RECORD EXCERPTS:
Lemma query_api_loop_stops n : forall fuel start all_results w,
  (forall k, (k < n)%nat ->
     goes_on (page_of post query use_title_field use_topic_field
                include_future_content (start + k))) ->
  ~ goes_on (page_of post query use_title_field use_topic_field
               include_future_content (start + n)) ->
  (n < fuel)%nat ->
  query_api_loop post fuel query use_title_field use_topic_field
    include_future_content (100 * Z.of_nat start) 100 all_results w
  = (Ret (all_results
          ++ concat ((fun k =>
                        results (page_of post query use_title_field
                                   use_topic_field include_future_content
                                   k)) <$> seq start n)),
     {| stdin := stdin w;
        trace :=
          trace w
          ++ (Post ∘ page_request query use_title_field use_topic_field
                       include_future_content <$> seq start (S n))
          ++ stop_report (page_of post query use_title_field
                            use_topic_field include_future_content
                            (start + n)) |}).
Proof.
  induction n as [| n IH]; intros fuel start all_results w Hgo Hstop Hfuel.
  - destruct fuel as [| fuel]; [lia |].
    rewrite Nat.add_0_r in Hstop.
    cbn [query_api_loop seq fmap list_fmap concat].
    unfold io_bind, requests_post, emit, io_ret, io_bind.
    cbn [stdin trace].
    fold (page_request query use_title_field use_topic_field
            include_future_content start).
    fold (page_of post query use_title_field use_topic_field
            include_future_content start).
    rewrite Nat.add_0_r, app_nil_r. unfold stop_report, print, emit.
    destruct (Z.eqb_spec
                (status_code (page_of post query use_title_field
                                use_topic_field include_future_content
                                start)) 200) as [H200 | H200];
      cbn [negb].
    + destruct (results _) eqn:Hres.
      * by rewrite app_nil_r.
      * destruct Hstop. split; [done |]. by rewrite Hres.
    + cbn. by rewrite <- !app_assoc.
  - destruct fuel as [| fuel]; [lia |].
    pose proof (Hgo 0%nat ltac:(lia)) as [H200 Hne].
    rewrite Nat.add_0_r in H200, Hne.
    cbn [query_api_loop].
    unfold io_bind at 1. unfold requests_post, emit, io_ret, io_bind.
    cbn [stdin trace].
    fold (page_request query use_title_field use_topic_field
            include_future_content start).
    fold (page_of post query use_title_field use_topic_field
            include_future_content start).
    rewrite H200. cbn [Z.eqb Pos.eqb negb].
    destruct (results (page_of post query use_title_field use_topic_field
                         include_future_content start))
      as [| v vs] eqn:Hres; [done |].
    replace (100 * Z.of_nat start + 100) with (100 * Z.of_nat (S start))
      by lia.
    rewrite (IH fuel (S start)); [| | | lia].
    + cbn [stdin trace seq fmap list_fmap concat].
      rewrite Hres.
      replace (S start + n)%nat with (start + S n)%nat by lia.
      f_equal; [by rewrite <- !app_assoc |].
      f_equal. by rewrite <- !app_assoc.
    + intros k Hk. replace (S start + k)%nat with (start + S k)%nat by lia.
      apply Hgo. lia.
    + by replace (S start + n)%nat with (start + S n)%nat by lia.
Qed.
End Pagination.

(** C4: when the pages 0 to [n - 1] of the index are successes that are not
    empty and the page [n] is empty or a failure, pagination (given room for
    more than [n] requests) returns the results of the pages 0 to [n - 1]
    joined in page order.  It asks for the pages 0 to [n] and no other, and
    after a failure it reports the status and still returns what it had. *)
Theorem query_api_concatenates_pages post query use_title_field
    use_topic_field include_future_content n fuel w :
  let page :=
    page_of post query use_title_field use_topic_field
      include_future_content in
  (forall k, (k < n)%nat -> goes_on (page k)) ->
  ~ goes_on (page n) ->
  (n < fuel)%nat ->
  let all_results := concat ((fun k => results (page k)) <$> seq 0 n) in
  query_api post fuel query use_title_field use_topic_field
    include_future_content w
  = (Ret all_results,
     {| stdin := stdin w;
        trace :=
          trace w
          ++ [Print ("Searching for '" +:+ query +:+ "'...")]
          ++ (Post ∘ page_request query use_title_field use_topic_field
                       include_future_content <$> seq 0 (S n))
          ++ stop_report (page n)
          ++ [Print ("Found " +:+ Py.str (len all_results)
                     +:+ " results." +:+ nl)] |}).
Proof.
  intros page Hgo Hstop Hfuel all_results.
  unfold query_api, print. unfold io_bind at 1. unfold emit at 1.
  unfold io_bind at 1.
  change 0 with (100 * Z.of_nat 0).
  rewrite (query_api_loop_stops post query use_title_field use_topic_field
             include_future_content n fuel 0 []); [| done | done | done].
  cbn [stdin trace app]. unfold io_bind, emit, io_ret. cbn [stdin trace].
  f_equal. f_equal. by rewrite <- !app_assoc.
Qed.

(** Two pages of hits and then the status 503: the hits of the two pages
    are returned, in page order. *)
Lemma query_api_concatenates_pages_witness :
  query_api failing_index 5 "news" false false false empty_world
  = (Ret [hit "a"; hit "b"; hit "c"],
     {| stdin := [];
        trace :=
          [Print "Searching for 'news'...";
           Post (page_request "news" false false false 0);
           Post (page_request "news" false false false 1);
           Post (page_request "news" false false false 2);
           Print "Error querying API: 503";
           Print ("Found 3 results." +:+ nl)] |}).
Proof.
  apply (query_api_concatenates_pages failing_index "news" false false false
           2 5 empty_world).
  - intros k Hk.
    destruct k as [| [| k]]; [| | lia]; by vm_compute.
  - intros [H _]. by vm_compute in H.
  - lia.
Defined.

(** An index whose pages never end keeps the loop going: whatever the
    room, the model runs out of it. *)
Lemma query_api_loop_goes_on post query use_title_field use_topic_field
    include_future_content fuel : forall start all_results w,
  (forall k,
     goes_on (post (page_request query use_title_field use_topic_field
                      include_future_content k))) ->
  (query_api_loop post fuel query use_title_field use_topic_field
     include_future_content (100 * Z.of_nat start) 100 all_results w).1
  = OutOfFuel.
Proof.
  induction fuel as [| fuel IH]; intros start all_results w Hgo; [done |].
  destruct (Hgo start) as [H200 Hne].
  cbn [query_api_loop].
  unfold io_bind at 1. unfold requests_post, emit, io_ret, io_bind.
  cbn [stdin trace].
  fold (page_request query use_title_field use_topic_field
          include_future_content start).
  rewrite H200. cbn [Z.eqb Pos.eqb negb].
  destruct (results _) as [| v vs] eqn:Hres; [done |].
  replace (100 * Z.of_nat start + 100) with (100 * Z.of_nat (S start)) by lia.
  by apply IH.
Qed.

(** ** Topics *)

Lemma leb_trans_str a b c :
  String.leb a b = true -> String.leb b c = true -> String.leb a c = true.
Proof.
  intros Hab%Is_true_true Hbc%Is_true_true. apply Is_true_true.
  change (String.le a c). by trans b.
Qed.

Lemma compare_refl_str a : String.compare a a = Eq.
Proof.
  induction a as [| x a IH]; cbn; [done |].
  unfold Ascii.compare. by rewrite N.compare_refl.
Qed.

Lemma str_lt_leb a b : str_lt a b <-> String.leb a b = true /\ a <> b.
Proof.
  unfold str_lt, String.ltb, String.leb.
  destruct (String.compare a b) eqn:Hc.
  - apply String.compare_eq_iff in Hc.
    split; [done | by intros [_ Hne]].
  - split; [| done]. intros _. split; [done |].
    intros ->. by rewrite compare_refl_str in Hc.
  - split; [done | by intros [Hle _]].
Qed.

Lemma elem_of_collect_topics t all_results :
  t ∈ collect_topics all_results <->
  t <> "" /\ exists v, v ∈ all_results /\ get v "topic" = VStr t.
Proof.
  unfold collect_topics.
  assert (H : forall acc : gset string,
            t ∈ foldl (fun topics video_info =>
                         match get video_info "topic" with
                         | VStr topic =>
                             if truthy (VStr topic)
                             then topics ∪ {[topic]} else topics
                         | VNone => topics
                         end) acc all_results
            <-> t ∈ acc
                \/ (t <> "" /\
                    exists v, v ∈ all_results /\ get v "topic" = VStr t)).
  { induction all_results as [| v l IH]; intros acc; cbn [foldl].
    { split; [by left |]. intros [? | (_ & v & Hv & _)]; [done |].
      by apply elem_of_nil in Hv. }
    rewrite IH. clear IH.
    destruct (get v "topic") as [| topic] eqn:Hv.
    - split; intros [? | (Hne & v' & Hin & Hget)]; auto.
      + right. split; [done |]. exists v'. split; [by right | done].
      + apply elem_of_cons in Hin as [-> | Hin]; [congruence |].
        right. split; [done |]. by exists v'.
    - cbn [truthy]. destruct (String.eqb_spec topic "") as [-> | Hne'];
        cbn [negb].
      + split; intros [? | (Hne & v' & Hin & Hget)]; auto.
        * right. split; [done |]. exists v'. split; [by right | done].
        * apply elem_of_cons in Hin as [-> | Hin]; [congruence |].
          right. split; [done |]. by exists v'.
      + rewrite elem_of_union, elem_of_singleton.
        split.
        * intros [[? | ->] | (Hne & v' & Hin & Hget)]; auto.
          -- right. split; [done |]. exists v. split; [left | done].
          -- right. split; [done |]. exists v'. split; [by right | done].
        * intros [? | (Hne & v' & Hin & Hget)]; auto.
          apply elem_of_cons in Hin as [-> | Hin].
          -- left. right. congruence.
          -- right. split; [done |]. by exists v'. }
  rewrite H. split; [| auto]. intros [Hin | ?]; [| done].
  by apply not_elem_of_empty in Hin.
Qed.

YOUR INSTRUCTIONS: Search the material for the string "then" and return each line that has it.

ANSWER SPACE:
(** Two pages of hits and then the status 503: the hits of the two pages
                             then topics ∪ {[topic]} else topics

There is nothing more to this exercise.